[Start of Attachment]
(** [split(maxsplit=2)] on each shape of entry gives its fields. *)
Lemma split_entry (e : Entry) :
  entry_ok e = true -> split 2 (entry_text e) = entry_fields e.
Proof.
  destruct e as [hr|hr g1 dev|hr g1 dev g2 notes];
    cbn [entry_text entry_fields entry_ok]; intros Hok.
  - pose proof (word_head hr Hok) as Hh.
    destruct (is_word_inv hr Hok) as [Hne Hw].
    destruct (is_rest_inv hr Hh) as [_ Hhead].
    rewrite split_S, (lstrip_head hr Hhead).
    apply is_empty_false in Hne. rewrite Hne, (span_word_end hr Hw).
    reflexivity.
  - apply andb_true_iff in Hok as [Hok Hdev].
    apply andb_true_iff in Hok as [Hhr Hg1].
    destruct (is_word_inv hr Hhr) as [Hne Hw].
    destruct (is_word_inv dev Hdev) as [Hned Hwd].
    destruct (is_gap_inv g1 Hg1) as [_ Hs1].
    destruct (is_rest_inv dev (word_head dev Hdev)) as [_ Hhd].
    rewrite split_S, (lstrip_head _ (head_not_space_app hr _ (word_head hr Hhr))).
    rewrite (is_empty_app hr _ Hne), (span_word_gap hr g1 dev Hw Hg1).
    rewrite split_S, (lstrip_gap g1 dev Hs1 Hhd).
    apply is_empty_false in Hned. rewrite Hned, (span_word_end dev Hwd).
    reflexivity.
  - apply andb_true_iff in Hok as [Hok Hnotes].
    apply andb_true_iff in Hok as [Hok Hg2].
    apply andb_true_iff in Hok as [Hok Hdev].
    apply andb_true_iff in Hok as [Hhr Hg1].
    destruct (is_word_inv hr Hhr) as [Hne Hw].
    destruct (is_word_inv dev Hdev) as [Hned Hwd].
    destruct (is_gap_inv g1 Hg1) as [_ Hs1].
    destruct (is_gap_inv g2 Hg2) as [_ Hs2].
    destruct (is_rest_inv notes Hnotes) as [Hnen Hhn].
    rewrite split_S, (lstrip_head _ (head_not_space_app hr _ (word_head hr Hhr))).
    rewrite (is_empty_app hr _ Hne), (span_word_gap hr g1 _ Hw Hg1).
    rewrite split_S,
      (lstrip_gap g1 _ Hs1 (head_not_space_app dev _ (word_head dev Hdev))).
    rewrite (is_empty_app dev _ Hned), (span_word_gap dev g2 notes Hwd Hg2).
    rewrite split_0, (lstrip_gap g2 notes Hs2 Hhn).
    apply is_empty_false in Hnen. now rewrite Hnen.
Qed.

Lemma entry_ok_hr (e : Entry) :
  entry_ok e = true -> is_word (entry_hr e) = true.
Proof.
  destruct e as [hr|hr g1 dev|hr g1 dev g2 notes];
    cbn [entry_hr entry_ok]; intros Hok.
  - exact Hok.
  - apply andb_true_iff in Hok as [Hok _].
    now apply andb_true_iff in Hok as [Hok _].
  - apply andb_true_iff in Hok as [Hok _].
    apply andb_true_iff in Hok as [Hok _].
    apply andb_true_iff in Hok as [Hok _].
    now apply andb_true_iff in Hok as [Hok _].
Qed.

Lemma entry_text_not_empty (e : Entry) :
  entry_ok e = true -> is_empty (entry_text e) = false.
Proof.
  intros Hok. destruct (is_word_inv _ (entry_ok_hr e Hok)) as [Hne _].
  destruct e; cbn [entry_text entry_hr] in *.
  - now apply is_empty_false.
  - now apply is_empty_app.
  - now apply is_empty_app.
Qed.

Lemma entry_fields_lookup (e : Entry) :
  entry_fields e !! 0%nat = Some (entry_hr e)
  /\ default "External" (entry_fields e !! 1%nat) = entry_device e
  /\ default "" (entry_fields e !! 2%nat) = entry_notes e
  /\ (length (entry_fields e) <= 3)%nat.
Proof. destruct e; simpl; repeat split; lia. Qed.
[End of Attachment]
[Start of Attachment]
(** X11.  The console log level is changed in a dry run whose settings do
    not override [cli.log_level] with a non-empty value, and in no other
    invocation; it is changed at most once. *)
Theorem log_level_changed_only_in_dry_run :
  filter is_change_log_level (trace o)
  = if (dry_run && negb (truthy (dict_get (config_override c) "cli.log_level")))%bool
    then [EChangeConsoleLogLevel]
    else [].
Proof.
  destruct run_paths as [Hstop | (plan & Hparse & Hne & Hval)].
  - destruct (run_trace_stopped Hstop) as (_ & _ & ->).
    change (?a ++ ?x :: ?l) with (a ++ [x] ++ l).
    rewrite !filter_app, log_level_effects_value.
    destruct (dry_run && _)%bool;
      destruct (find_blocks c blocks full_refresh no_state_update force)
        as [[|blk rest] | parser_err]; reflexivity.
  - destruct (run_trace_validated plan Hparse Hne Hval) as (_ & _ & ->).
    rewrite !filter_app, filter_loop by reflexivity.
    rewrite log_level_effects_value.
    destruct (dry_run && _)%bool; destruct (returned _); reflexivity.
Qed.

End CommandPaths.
[End of Attachment]
[Start of Attachment]
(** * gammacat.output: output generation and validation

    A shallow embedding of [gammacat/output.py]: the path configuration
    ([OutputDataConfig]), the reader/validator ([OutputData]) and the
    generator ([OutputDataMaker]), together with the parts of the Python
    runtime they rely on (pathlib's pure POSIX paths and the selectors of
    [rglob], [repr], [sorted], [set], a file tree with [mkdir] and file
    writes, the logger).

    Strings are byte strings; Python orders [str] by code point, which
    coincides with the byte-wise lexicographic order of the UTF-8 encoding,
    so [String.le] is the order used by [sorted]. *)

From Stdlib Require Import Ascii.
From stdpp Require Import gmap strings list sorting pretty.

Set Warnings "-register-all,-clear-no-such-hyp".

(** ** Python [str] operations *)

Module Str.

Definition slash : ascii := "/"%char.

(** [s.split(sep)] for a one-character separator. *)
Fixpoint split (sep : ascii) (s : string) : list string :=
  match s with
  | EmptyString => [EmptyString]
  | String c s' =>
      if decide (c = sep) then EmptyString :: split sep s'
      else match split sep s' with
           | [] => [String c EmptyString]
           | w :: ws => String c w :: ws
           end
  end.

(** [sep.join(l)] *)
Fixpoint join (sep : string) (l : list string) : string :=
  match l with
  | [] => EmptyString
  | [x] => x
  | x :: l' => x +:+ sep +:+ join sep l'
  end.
[End of Attachment]
▶ Problem
Above are the records. Print exactly, and only, the lines from the line with "(** [split(maxsplit=2)] on" to the line with "- apply andb_true_iff in Hok as [Hok Hdev].", both inclusive.

▶ Completed exercise
(** [split(maxsplit=2)] on each shape of entry gives its fields. *)
Lemma split_entry (e : Entry) :
  entry_ok e = true -> split 2 (entry_text e) = entry_fields e.
Proof.
  destruct e as [hr|hr g1 dev|hr g1 dev g2 notes];
    cbn [entry_text entry_fields entry_ok]; intros Hok.
  - pose proof (word_head hr Hok) as Hh.
    destruct (is_word_inv hr Hok) as [Hne Hw].
    destruct (is_rest_inv hr Hh) as [_ Hhead].
    rewrite split_S, (lstrip_head hr Hhead).
    apply is_empty_false in Hne. rewrite Hne, (span_word_end hr Hw).
    reflexivity.
  - apply andb_true_iff in Hok as [Hok Hdev].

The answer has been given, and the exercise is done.